Hey there, time traveller!
This article was published 7/7/2014 (1111 days ago), so information in it may no longer be current.
Everything Nic Grigsby has done in his first two weeks as a Winnipeg Blue Bomber should come as no surprise to anyone who has tried to track his career over the last few years.
After all, since his college days at Arizona the 25-year-old Los Angeles product has run through enough roadblocks and busted through enough doors slammed in his face finding a crease in a defensive front seven is like a Sunday stroll through Assiniboine Park.
"It's just so much fun to be able to come out and be a playmaker again, to do the things that help bring energy, get the crowd going again, and if the team is having a hard time picking it up, to be a spark plug," said the Bomber running back after practice Monday.
"This is a great opportunity."
This is an opportunity Grigsby will admit hasn't come easily. Just to recap...
As a sophomore at Arizona Grigsby rushed for 1,153 yards and was outstanding enough to be on the Heisman Trophy watch. Injuries as a junior and senior limited him to 1,100 yards and hurt his draft stock -- despite some eye-popping testing numbers including a 44-inch vertical and a 4.34 40 time -- to drop him right off the board.
The Miami Dolphins signed him as a free agent. Then cut him after adding Reggie Bush and Steve Slaton on waivers and drafting Daniel Thomas. He was with the Oakland Raiders next, then the Tampa Bay Buccaneers.
He first surfaced in Canada with the B.C. Lions in their 2012 camp, then -- in a testament to his athletic ability -- he quit football and turned to baseball, where he spent some time with the Minnesota Twins rookie squad.
The Toronto Argonauts came calling last year, specifically now-Bombers assistant GM Ted Goveia, but Grigsby was all-in for baseball and wasn't about to join the Boatmen while he was still hitting curveballs and chasing fly balls to the warning track.

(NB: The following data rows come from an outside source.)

Lemma pragma_once_guards_gcc :
  untouched gcc_linux ∧
  ∃ st d,
    include this_file imgui_testapp_api_h (start gcc_linux) = inr (tt, st)
    ∧ this_file ∈ once st
    ∧ include_times 5 (start gcc_linux) = inr (tt, st)
    ∧ (∀ st', once st ⊆ once st' ->
              include this_file imgui_testapp_api_h st' = inr (tt, st'))
    ∧ declarations (out st) = Some [d]
    ∧ count_occ token_eq_dec (out st) (Tident "imgui_testapp_run") = 1.
Proof.
  split; [|apply (pragma_once_guards gcc_linux 4)];
    unfold untouched, header_words; repeat constructor.
Defined.

(** * More about the header *)

Lemma selected_body_gnu M :
  M !! "_WIN32" = None ->
  is_Some (M !! "__GNUC__") ∨ is_Some (M !! "__clang__") ->
  selected_body M = extern_C ++ attribute_visibility_default.
Proof.
  intros Hw Hgc. unfold selected_body. rewrite Hw.
  rewrite bool_decide_false by (by intros [? ?]).
  destruct Hgc as [Hg|Hc].
  - by rewrite (bool_decide_true _ Hg).
  - rewrite (bool_decide_true _ Hc). by rewrite orb_true_r.
Qed.


Lemma selected_body_insert M body :
  selected_body (<[IMGUI_TESTAPP_API := body]> M) = selected_body M.
Proof. unfold selected_body. by rewrite !lookup_insert_ne by done. Qed.

Lemma define_same m body st :
  macros st !! m = Some body -> define m body st = inr (tt, st).
Proof. intros Hm. unfold define. rewrite Hm. by rewrite decide_True. Qed.


(** The header read in a state where its macro already has the body the
    branches choose. *)
Lemma header_rerun M ons o :
  untouched M ->
  imgui_testapp_api_h (PPState (<[IMGUI_TESTAPP_API := selected_body M]> M)
                               ons o)
  = inr (tt, PPState (<[IMGUI_TESTAPP_API := selected_body M]> M)
                     ({[this_file]} ∪ ons)
                     (o ++ selected_body M ++ imgui_testapp_run_signature)).
Proof.
  intros HM.
  assert (Hexp : expand_line (<[IMGUI_TESTAPP_API := selected_body M]> M)
            (Tident IMGUI_TESTAPP_API :: imgui_testapp_run_signature)
          = selected_body M ++ imgui_testapp_run_signature).
  { apply expand_object_macro;
      auto using selected_body_inert, signature_inert.
    apply lookup_insert_eq. }
  unfold imgui_testapp_api_h, mbind, pp_mbind, pp_bind, pragma_once, defined.
  cbn [macros once out]. rewrite !lookup_insert_ne by done.
  revert Hexp. unfold selected_body.
  destruct (bool_decide (is_Some (M !! "_WIN32")));
    cbn [macros once out]; rewrite ?lookup_insert_ne by done;
    [|destruct (bool_decide (is_Some (M !! "__GNUC__"))
               || bool_decide (is_Some (M !! "__clang__")))];
    intros Hexp; rewrite define_same by apply lookup_insert_eq;
    unfold text; cbn [macros once out]; by rewrite Hexp.
Qed.

(** X1: where [_WIN32] is not defined and [__GNUC__] or [__clang__] is, the
    macro stands for [extern "C" __attribute__((visibility("default")))] and
    the declaration carries the default-visibility marker. *)
Theorem gnu_branch_expansion (M : gmap string (list token)) :
  untouched M ->
  M !! "_WIN32" = None ->
  is_Some (M !! "__GNUC__") ∨ is_Some (M !! "__clang__") ->
  ∃ st,
    include this_file imgui_testapp_api_h (start M) = inr (tt, st)
    ∧ macros st !! IMGUI_TESTAPP_API
      = Some [Tident "extern"; Tstring "C"; Tident "__attribute__";
              Tlparen; Tlparen; Tident "visibility"; Tlparen;
              Tstring "default"; Trparen; Trparen; Trparen]
    ∧ expand_line (macros st) [Tident IMGUI_TESTAPP_API]
      = [Tident "extern"; Tstring "C"; Tident "__attribute__";
         Tlparen; Tlparen; Tident "visibility"; Tlparen;
         Tstring "default"; Trparen; Trparen; Trparen]
    ∧ declarations (out st)
      = Some [FunDecl C_linkage (Some VisibilityDefault) Cint
                      "imgui_testapp_run" []].
Proof.
  intros HM Hw Hgc.
  pose proof (include_first (start M)) as Hrun.
  cbn [start macros once out] in Hrun.
  rewrite Hrun by (done || set_solver). clear Hrun.
  eexists. split; [done|]. cbn [macros out].
  rewrite lookup_insert_eq.
  rewrite (expand_object_macro _ _ (selected_body M) []);
    [|apply lookup_insert_eq|by apply selected_body_inert|constructor].
  by rewrite (selected_body_gnu M) by done.
Qed.

Lemma gnu_branch_expansion_clang :
  (untouched {[ "__clang__" := [Tnumber 1] ]}
   ∧ ({[ "__clang__" := [Tnumber 1] ]} : gmap string (list token))
     !! "_WIN32" = None
   ∧ (is_Some (({[ "__clang__" := [Tnumber 1] ]}
                : gmap string (list token)) !! "__GNUC__")
      ∨ is_Some (({[ "__clang__" := [Tnumber 1] ]}
                  : gmap string (list token)) !! "__clang__"))) ∧
  ∃ st,
    include this_file imgui_testapp_api_h
            (start {[ "__clang__" := [Tnumber 1] ]}) = inr (tt, st)
    ∧ macros st !! IMGUI_TESTAPP_API
      = Some [Tident "extern"; Tstring "C"; Tident "__attribute__";
              Tlparen; Tlparen; Tident "visibility"; Tlparen;
              Tstring "default"; Trparen; Trparen; Trparen]
    ∧ expand_line (macros st) [Tident IMGUI_TESTAPP_API]
      = [Tident "extern"; Tstring "C"; Tident "__attribute__";
         Tlparen; Tlparen; Tident "visibility"; Tlparen;
         Tstring "default"; Trparen; Trparen; Trparen]
    ∧ declarations (out st)
      = Some [FunDecl C_linkage (Some VisibilityDefault) Cint
                      "imgui_testapp_run" []].
Proof.
  assert (Hc : is_Some (({[ "__clang__" := [Tnumber 1] ]}
                         : gmap string (list token)) !! "__clang__"))
    by (by eexists).
  split; [|apply (gnu_branch_expansion {[ "__clang__" := [Tnumber 1] ]})];
    unfold untouched, header_words; repeat split; auto;
    repeat constructor.
Defined.



(** X3: included anywhere in a translation unit (not yet included, its words
    not macros), the header defines the one macro [IMGUI_TESTAPP_API] and
    appends the one declaration: every other macro, the output so far and the
    record of other files read once stay as they were. *)
Theorem header_touches_one_macro (st : pp_state) :
  this_file ∉ once st -> untouched (macros st) ->
  ∃ st' decl d,
    include this_file imgui_testapp_api_h st = inr (tt, st')
    ∧ (∀ m, m ≠ IMGUI_TESTAPP_API -> macros st' !! m = macros st !! m)
    ∧ is_Some (macros st' !! IMGUI_TESTAPP_API)
    ∧ (∀ f, f ≠ this_file -> f ∈ once st' ↔ f ∈ once st)
    ∧ out st' = out st ++ decl
    ∧ declarations decl = Some [d].
Proof.
  intros Hfresh HM. rewrite include_first by done.
  eexists _, _, _. split; [done|]. cbn [macros once out].
  split; [intros m Hm; by rewrite lookup_insert_ne|].
  split; [by rewrite lookup_insert_eq|].
  split.
  { intros f Hf. rewrite elem_of_union, elem_of_singleton. tauto. }
  split; [done|].
  apply (declarations_after_header (macros st)).
Qed.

When Goveia landed his gig in Winnipeg he looked up Grigsby one more time. And, after attending mini-camp in Florida he is not only back carrying the football, he is shining.
Grigsby has 184 yards rushing through two games -- second in the league to Saskatchewan's Anthony Allen at 224 yards -- and has added three touchdowns. It's not those numbers that have impressed Bomber brass as much as it was his fighting through an injury in training camp to fighting to get three yards on a second-and-two. In fact, he has rushed for 13 first downs already this season -- most in the CFL -- and is in the Top Five among receivers in yards after the catch.
Yeah, it's early. But there's a fire in Grigsby's belly that is fuelling his return to the game.
"He's shown that he understands the down and distance and the situation and decides to go straight ahead, makes that one cut," said head coach Mike O'Shea.
"We've seen it in the last two games where he says, 'I know what we need...' and he just plows ahead. The O-line likes that, too."
All this from a guy who is just getting back his football mojo.
"Anybody who sits out for a while is going to have rust," said Grigsby. "But if you can play the game, you can play the game. It just takes a little time. It's feeling really good now.
"When you're a playmaker... there's guys who are 40 years old who watch and say. 'Ah, I could still get out there now and still do that.' It was my brothers and my family who kept saying I needed to get back out there. And with me watching football... not playing was eating me up. It urged me to get back out here. And when I did I was stiff and I wondered, 'Man, is this really what I want to do again?' But you get the payoff when you are able to come in and make plays and be the cause of something good.
"It feels right," added Grigsby. "It feels like it's supposed to happen. Things happen for a reason and right now, I see the reason why I'm here."